====== Data for this task ======

Definition onUnsolicited_with (unsol : Z -> voidptr -> Z -> rcmd unit)
    (unsolResponse : Z) (data : voidptr) (datalen : Z) : rcmd unit :=
  s ← get_st;
  if negb (s_registerCalled s) then mret tt
  else
    let index := unsolResponse - rilh RIL_UNSOL_RESPONSE_BASE in
    if index <? 0 then mret tt
    else match s_unsolResponses !! Z.to_nat index with
    | None => mret tt
    | Some ui =>
        let wake := match wakeType ui with WAKE_PARTIAL => true | DONT_WAKE => false end in
        (if wake then grabPartialWakeLock else mret tt);;
        t ← ask (o_realtime env);
        let timeReceived := if unsolResponse =? rilh RIL_UNSOL_NITZ_TIME_RECEIVED then t else 0 in
        let p := writeInt32 unsolResponse (writeInt32 RESPONSE_UNSOLICITED parcel_new) in
        '(ret, p) ← local_parcel (responseFn (r_version s) (unsolResponseFunction ui) data datalen) p;
        if negb (ret =? 0) then
          if wake then releaseWakeLock else mret tt
        else
          p ← extra_payload unsol unsolResponse timeReceived p;
          unsol_send unsolResponse wake p
    end.

(** [processRadioState] only issues responses that do not call it again:
    two levels are enough. *)
Fixpoint onUnsolicited_depth (n : nat) (unsolResponse : Z) (data : voidptr) (datalen : Z) : rcmd unit :=
  match n with
  | O => block
  | S n => onUnsolicited_with (onUnsolicited_depth n) unsolResponse data datalen
  end.

Definition RIL_onUnsolicitedResponse : Z -> voidptr -> Z -> rcmd unit := onUnsolicited_depth 2.
Definition processRadioState : Z -> rcmd Z := processRadioState_with RIL_onUnsolicitedResponse.

(** ** Issuing requests to the vendor *)

Definition vendor_calls (calls : list vendor_call) : rcmd unit :=
  fold_right (fun c k =>
    (match c with
     | CallComplete t e response responselen => RIL_onRequestComplete t e response responselen
     | CallUnsol r data datalen => RIL_onUnsolicitedResponse r data datalen
     | CallTimed n param rel => RIL_requestTimedCallback n param rel
     end);; k) (mret tt) calls.

Definition onRequest (request : Z) (data : voidptr) (datalen : Z) (pRI : loc) : rcmd unit :=
  emit (EOnRequest request data datalen pRI);;
  s ← get_st;
  vendor_calls (o_vendor env s).

Definition invalidCommandBlock (pRI : loc) : rcmd unit :=
  r ← load_req pRI;
  emit (EInvalidBlock (token r) (requestNumber (pCI r))).

Definition dispatchVoiceRadioTech (pRI : loc) (requestNumber : Z) : rcmd unit :=
  state ← ask (o_state env);
  (if (rilh RADIO_STATE_UNAVAILABLE =? state) || (rilh RADIO_STATE_OFF =? state)
   then RIL_onRequestComplete (Some pRI) (rilh RIL_E_RADIO_NOT_AVAILABLE) VNull 0 else mret tt);;
  if rilh RADIO_STATE_ON =? state then onRequest requestNumber VNull 0 pRI
  else
    let tech := decodeVoiceRadioTechnology state in
    modify (fun s => set_radio tech (cdmaSubscriptionSource s) (simRuimStatus s) s);;
    if tech <? 0 then RIL_onRequestComplete (Some pRI) (rilh RIL_E_GENERIC_FAILURE) VNull 0
    else RIL_onRequestComplete (Some pRI) (rilh RIL_E_SUCCESS) (VInts [tech]) sizeof_int.

Definition dispatchCdmaSubscriptionSource (pRI : loc) (requestNumber : Z) : rcmd unit :=
  state ← ask (o_state env);
  (if (rilh RADIO_STATE_UNAVAILABLE =? state) || (rilh RADIO_STATE_OFF =? state)
   then RIL_onRequestComplete (Some pRI) (rilh RIL_E_RADIO_NOT_AVAILABLE) VNull 0 else mret tt);;
  if rilh RADIO_STATE_ON =? state then onRequest requestNumber VNull 0 pRI
  else
    let src := decodeCdmaSubscriptionSource state in
    modify (fun s => set_radio (voiceRadioTech s) src (simRuimStatus s) s);;
    if src <? 0 then RIL_onRequestComplete (Some pRI) (rilh RIL_E_GENERIC_FAILURE) VNull 0
    else RIL_onRequestComplete (Some pRI) (rilh RIL_E_SUCCESS) (VInts [src]) sizeof_int.

(** [pRI->pCI->dispatchFunction(p, pRI)]. *)
Definition dispatch (p : P) (pRI : loc) : rcmd unit :=
  r ← load_req pRI;
  let rq := requestNumber (pCI r) in
  s ← get_st;
  match dispatchFunction (pCI r) with
  | None => ub
  | Some F_dispatchVoiceRadioTech => dispatchVoiceRadioTech pRI rq
  | Some F_dispatchCdmaSubscriptionSource => dispatchCdmaSubscriptionSource pRI rq
  | Some f =>
      '(d, _) ← local_parcel (dispatchFn (r_version s) use_cla stack_avail junk f rq) p;
      match d with
      | DRequest data datalen => onRequest rq data datalen pRI
      | DInvalid => invalidCommandBlock pRI
      | DNothing => mret tt
      end
  end.
(** The phone process: the connection becomes the command socket, watched
    persistently for [processCommandsCallback]; then it is greeted. *)
Lemma listen_accepts (s : ril_state) ts ps i e0 newfd :
  s_fdCommand s < 0 -> unsol_inv s -> ev_inv (r_ev s) ts ps ->
  ev_heap (r_ev s) !! s_commands_event = Some e0 -> (forall j, ~ slot (watch_table (r_ev s)) j s_commands_event) ->
  s_commands_event ∉ timer_list :: pending_list :: ts ++ ps ->
  watch_table (r_ev s) !! i = Some None ->
  o_accept env (r_trace s) = newfd -> fd_valid newfd = true -> 0 <= newfd -> newfd ∉ readFds (r_ev s) ->
  o_cred env (r_trace s ++ [EAccept newfd]) = Some PHONE_PROCESS ->
  exists s1 j e tev, listenCallback (P := P) ndebug fuel env (s_fdListen s) s = onNewCommandConnect (P := P) fuel env s1 /\
    s_fdCommand s1 = newfd /\ unsol_inv s1 /\ ev_inv (r_ev s1) ts ps /\ r_version s1 = r_version s /\
    s_lastNITZTimeData s1 = s_lastNITZTimeData s /\ r_trace s1 = r_trace s ++ EAccept newfd :: tev /\ tev ⊆ [ETrigger] /\
    slot (watch_table (r_ev s1)) j s_commands_event /\ ev_heap (r_ev s1) !! s_commands_event = Some e /\
    fd e = newfd /\ persist e = true /\ func e = Some CB_processCommandsCallback /\
    (exists v, s1 = add_trace (EAccept newfd :: tev) (set_fdCommand newfd (set_ev v s)) /\
       ev_heap v = <[s_commands_event := e]> (ev_heap (r_ev s)) /\
       watch_table v = <[j := Some s_commands_event]> (watch_table (r_ev s)) /\ watch_table (r_ev s) !! j = Some None).
Proof.
  clear Hlive sizes_pos alloc_fresh now_ok tables.
  intros Hfd HU HI He0 Hns Hni Hi Ha Hv Hnew Hr Hc.
  set (s1 := set_fdCommand newfd (add_trace [EAccept newfd] s)).
  set (e := mkEv None None newfd (-1) true (mkTv 0 0) (Some CB_processCommandsCallback) (o_stream env (r_trace s1))).
  set (v := set_heap (<[s_commands_event := e]> (ev_heap (r_ev s))) (r_ev s)).
  assert (HI2 : ev_inv v ts ps).
  { apply (ev_inv_agree (r_ev s)); [done|]. intros b Hb. rewrite lookup_insert_ne; [done|]. intros <-.
    destruct Hb as [Hb|[j Hj]]; [done|by eapply Hns]. }
  assert (Eset : onev (ril_event_set (Some s_commands_event) newfd true (Some CB_processCommandsCallback)
      (o_stream env (r_trace s1))) s1 = Ok (tt, set_ev v s1)).
  { unfold onev. simpl es_get. by rewrite (ril_event_set_ok (r_ev s) s_commands_event e0). }
  destruct (addWakeup_ok (set_ev v s1) ts ps i s_commands_event e) as (v' & tev & j & E4 & Hev & Hh & Ht & Hj & _ & HI4).
  { done. }
  { split_and!; [apply lookup_insert_eq|done|done|done|set_solver]. }
  { done. }
  exists (add_trace tev (set_ev v' s1)), j, (set_index (Z.of_nat j) e), tev. destruct HU as (U1 & U2 & _).
  split_and!; try done; [| | | | |].
  - unfold listenCallback. rewrite bind_get.
    rewrite (cmd_bind_Ok _ _ _ _ _ (c_assert_true (s_fdCommand s <? 0) s ltac:(lia))).
    rewrite (cmd_bind_Ok _ _ _ _ _ (c_assert_true _ s (Z.eqb_refl _))).
    step_cmd. rewrite Ha. step_cmd. fold s1. replace (newfd <? 0) with false by lia.
    rewrite bind_ask. cbn [r_trace s1 set_fdCommand add_trace].
    rewrite bool_decide_eq_true_2 by done. cbn [negb]. step_cmd. run_cmd Eset. by run_cmd E4.
  - split_and!; [done|by apply (wake_inv_timers s)|eauto].
  - simpl. by rewrite <- app_assoc.
  - simpl. rewrite Ht. unfold slot. apply list_lookup_insert_eq. by eapply lookup_lt_Some.
  - simpl. rewrite Hh. apply lookup_insert_eq.
  - exists v'. split_and!; [|by rewrite Hh; simpl; rewrite insert_insert_eq|done|done].
    unfold s1. destruct s; unfold add_trace; simpl. by rewrite <- app_assoc.
Qed.

(** [accept] failed: nothing changes but the watch. *)
Lemma listen_failed (s : ril_state) ts ps i le newfd :
  s_fdCommand s < 0 -> ev_inv (r_ev s) ts ps -> idle_event (r_ev s) ts s_listen_event le ->
  watch_table (r_ev s) !! i = Some None ->
  o_accept env (r_trace s) = newfd -> newfd < 0 ->
  exists s' tev v j, listenCallback (P := P) ndebug fuel env (s_fdListen s) s = Ok (tt, s') /\
    s' = add_trace (EAccept newfd :: tev) (set_fdCommand newfd (set_ev v s)) /\ tev ⊆ [ETrigger] /\ ev_inv v ts ps /\
    ev_heap v = <[s_listen_event := set_index (Z.of_nat j) le]> (ev_heap (r_ev s)) /\
    watch_table v = <[j := Some s_listen_event]> (watch_table (r_ev s)) /\ watch_table (r_ev s) !! j = Some None.
Proof.
  clear Hlive sizes_pos alloc_fresh now_ok tables.
  intros Hfd HI Hle Hi Ha Hnew. set (s1 := set_fdCommand newfd (add_trace [EAccept newfd] s)).
  destruct (addWakeup_ok s1 ts ps i s_listen_event le) as (v & tev & j & E4 & Hev & Hh & Ht & Hj & _ & HI4); [done..|].
  exists (add_trace tev (set_ev v s1)), tev, v, j. split_and!; [| |done|done|done|done|done].
  - unfold listenCallback. rewrite bind_get.
    rewrite (cmd_bind_Ok _ _ _ _ _ (c_assert_true (s_fdCommand s <? 0) s ltac:(lia))).
    rewrite (cmd_bind_Ok _ _ _ _ _ (c_assert_true _ s (Z.eqb_refl _))).
    step_cmd. rewrite Ha. step_cmd. fold s1. by replace (newfd <? 0) with true by lia.
  - unfold s1. destruct s; unfold add_trace; simpl. by rewrite <- app_assoc.
Qed.

End Socket.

======

Exercise directions:
Find the string "onev" in the entries above. Copy each line where it occurs.

Task output:
  assert (Eset : onev (ril_event_set (Some s_commands_event) newfd true (Some CB_processCommandsCallback)
  { unfold onev. simpl es_get. by rewrite (ril_event_set_ok (r_ev s) s_commands_event e0). }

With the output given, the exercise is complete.